To "hear" the effect of priority boosting for CPU starvation, perform the following steps on a system with a sound card:

Run Windows Media Player (or some other audio playback program), and begin playing some audio content.
Run Cpustres from the Windows 2000 resource kits, and set the activity level of thread 1 to maximum.
Raise the priority of thread 1 from Normal to Time Critical.
You should hear the music playback stop as the compute-bound thread begins consuming all available CPU time.
Every so often, you should hear bits of sound as the starved thread in the audio playback process gets boosted to 15 and runs enough to send more data to the sound card.
Stop Cpustres and Windows Media Player.

Multiprocessor Systems

On a uniprocessor system, scheduling is relatively simple: the highest priority thread that wants to run is always running. On a multiprocessor system, it is more complex, as Windows attempts to schedule threads on the most optimal processor for the thread, taking into account the thread's preferred and previous processors, as well as the configuration of the multiprocessor system. Therefore, while Windows attempts to schedule the highest priority runnable threads on all available CPUs, it only guarantees to be running the (single) highest priority thread somewhere.

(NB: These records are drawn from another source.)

(** C8.  Whitespace next to an operator does not change the tokens.
    [a<b] and [a < b] both give the words [a], [b] around the operator [<].
    In any line, an operator [<], [|] or [2>] written after [pre] and
    before [post], with any whitespace [ws1], [ws2] (none included) on
    either side, is one token between the tokens of [pre] and those of
    [post]; so is [>], the one exception being a [>] that directly follows
    a [2], where the two characters are the operator [2>] (the case
    [op = "2>"]).  A word stops where a [2>] begins inside it. *)
Theorem tokenize_operator_adjacency :
  tokenize (Some "a<b") = ["a"; "<"; "b"] /\
  tokenize (Some "a < b") = tokenize (Some "a<b") /\
  tokenize (Some "ab2>c") = ["ab"; "2>"; "c"] /\
  (forall pre ws1 op ws2 post : string,
     nul_free pre = true -> all_space ws1 = true -> all_space ws2 = true ->
     op = "<" \/ op = "|" \/ op = "2>" ->
     tokenize (Some (pre +:+ ws1 +:+ op +:+ ws2 +:+ post)) =
       tokenize (Some pre) ++ [op] ++ tokenize (Some post)) /\
  (forall pre ws1 ws2 post : string,
     nul_free pre = true -> all_space ws1 = true -> all_space ws2 = true ->
     ends_with "2" (pre +:+ ws1) = false ->
     tokenize (Some (pre +:+ ws1 +:+ ">" +:+ ws2 +:+ post)) =
       tokenize (Some pre) ++ [">"] ++ tokenize (Some post)).
Proof.
  split; [reflexivity |]. split; [reflexivity |]. split; [reflexivity |].
  split.
  - intros pre ws1 op ws2 post Hn H1 H2 Hop. rewrite !tokenize_toks.
    assert (stops (op +:+ ws2 +:+ post) /\
            deref (op +:+ ws2 +:+ post) <> ">"%char /\
            toks (op +:+ ws2 +:+ post) = op :: toks post) as (Hs & Hd & Ht).
    { destruct Hop as [-> | [-> | ->]].
      - split; [done |]. split; [done |]. by apply (toks_single_op "<").
      - split; [done |]. split; [done |]. by apply (toks_single_op "|").
      - split; [done |]. split; [done |]. by apply toks_2gt. }
    rewrite toks_cut by done. by rewrite Ht.
  - intros pre ws1 ws2 post Hn H1 H2 He. rewrite !tokenize_toks.
    rewrite toks_cut by done. by rewrite (toks_single_op ">").
Qed.
(** As long as the polls go on and nobody aborts, the loop only reports
    metadata and moves to the next attempt. *)
Lemma pollLoop_goes_on (k fuel attempt : nat) (σ : State) :
  (forall j, attempt <= j < attempt + k ->
             aborted abortSignal j = false
             /\ forall rid, Trace.goes_on (w_poll w j headers tid rid) = true) ->
  exists states,
    let r' := pollLoop w abortSignal headers tid ctx refs fuel (attempt + k)
                (mkState (paymentToken σ) (idCounter σ + k)) in
    pollLoop w abortSignal headers tid ctx refs (k + fuel) attempt σ
    = mkRes (Trace.metadata tid ctx refs states ++ trace r') (value r') (final r')
    /\ length states <= k
    /\ Forall (fun st => Trace.keeps_polling st = true) states.
Proof.
  revert attempt σ. induction k as [|k IH]; intros attempt σ Hk.
  { exists []. cbn [plus Trace.metadata map app]. rewrite !Nat.add_0_r.
    destruct σ. cbn. split; [by rewrite res_eta|]. split; [lia|constructor]. }
  destruct (Hk attempt ltac:(lia)) as [Ha Hgo].
  destruct (pollIteration_goes_on attempt σ Ha (Hgo _))
    as (first & Hit & Hlen & Hkeep).
  destruct (IH (S attempt) (bump σ)) as (states & Hloop & Hlen' & Hkeep').
  { intros j Hj. apply Hk. lia. }
  exists (first ++ states). cbn [plus]. rewrite pollLoop_step, Hit.
  cbn [value trace final]. cbv zeta in Hloop |- *. rewrite Hloop.
  cbn [value trace final bump paymentToken idCounter].
  replace (S attempt + k) with (attempt + S k) by lia.
  replace (S (idCounter σ) + k) with (idCounter σ + S k) by lia.
  split; [|split].
  - unfold Trace.metadata. by rewrite map_app, app_assoc.
  - rewrite length_app. lia.
  - by apply Forall_app.
Qed.

(** X15: when the caller aborts before attempt [k] of the loop and the
    polls before went on, the loop stops there with the abort error: it has
    issued exactly [k] requests, reported nothing but metadata of states
    that keep polling, and left the payment token alone. *)
Theorem pollLoop_abort (k fuel : nat) (σ : State) :
  (forall j, j < k ->
             aborted abortSignal j = false
             /\ forall rid, Trace.goes_on (w_poll w j headers tid rid) = true) ->
  aborted abortSignal k = true ->
  k < fuel ->
  exists states,
    pollLoop w abortSignal headers tid ctx refs fuel 0 σ
    = mkRes (Trace.metadata tid ctx refs states)
            (inl (ErrorObj (lit "Request aborted")))
            (mkState (paymentToken σ) (idCounter σ + k))
    /\ length states <= k
    /\ Forall (fun st => Trace.keeps_polling st = true) states.
Proof.
  intros Hk Ha Hfuel.
  destruct (pollLoop_goes_on k (fuel - k) 0 σ) as (states & Hloop & Hlen & Hkeep).
  { intros j Hj. apply Hk. lia. }
  exists states. split; [|done].
  replace (k + (fuel - k)) with fuel in Hloop by lia. cbv zeta in Hloop.
  rewrite Hloop. destruct (fuel - k) as [|fuel'] eqn:E; [lia|].
  rewrite pollLoop_step, pollIteration_run. cbn [plus]. rewrite Ha.
  cbn [value trace final]. by rewrite app_nil_r.
Qed.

Before we describe the specific algorithms used to choose which threads run where and when, let's examine the additional information Windows maintains to track thread and processor state on multiprocessor systems and the two new types of multiprocessor systems supported by Windows (hyperthreaded and NUMA).

Multiprocessor Dispatcher Database

As explained in the "Dispatcher Database" section earlier in the chapter, the dispatcher database refers to the information maintained by the kernel to perform thread scheduling. As shown in Figure 6-16, on multiprocessor Windows 2000 and Windows XP systems, the ready queues and ready summary have the same structure as they do on uniprocessor systems. In addition to the ready queues and the ready summary, Windows maintains two bitmasks that track the state of the processors on the system. (How these bitmasks are used is explained in the upcoming section "Multiprocessor Thread-Scheduling Algorithms".) Following are the two bitmasks that Windows maintains:

The active processor mask (KeActiveProcessors), which has a bit set for each usable processor on the system (This might be less than the number of actual processors if the licensing limits of the version of Windows running supports less than the number of available physical processors.)
The idle summary (KiIdleSummary), in which each set bit represents an idle processor

Whereas on uniprocessor systems, the dispatcher database is locked by raising IRQL (to DPC/ dispatch level on Windows 2000 and Windows XP and to both DPC/dispatch level and Synch level on Windows Server 2003), on multiprocessor systems more is required, because each processor could, at the same time, raise IRQL and attempt to operate on the dispatcher database. (This is true for any systemwide structure accessed from high IRQL.) (See Chapter 3 for a general description of kernel synchronization and spinlocks.) On Windows 2000 and Windows XP, two kernel spinlocks are used to synchronize access to thread dispatching: the dispatcher spinlock (KiDispatcherLock) and the context swap spinlock (KiContextSwapLock). The former is held while changes are made to structures that might affect which thread should run. The latter is held after the decision is made but during the thread context swap operation itself.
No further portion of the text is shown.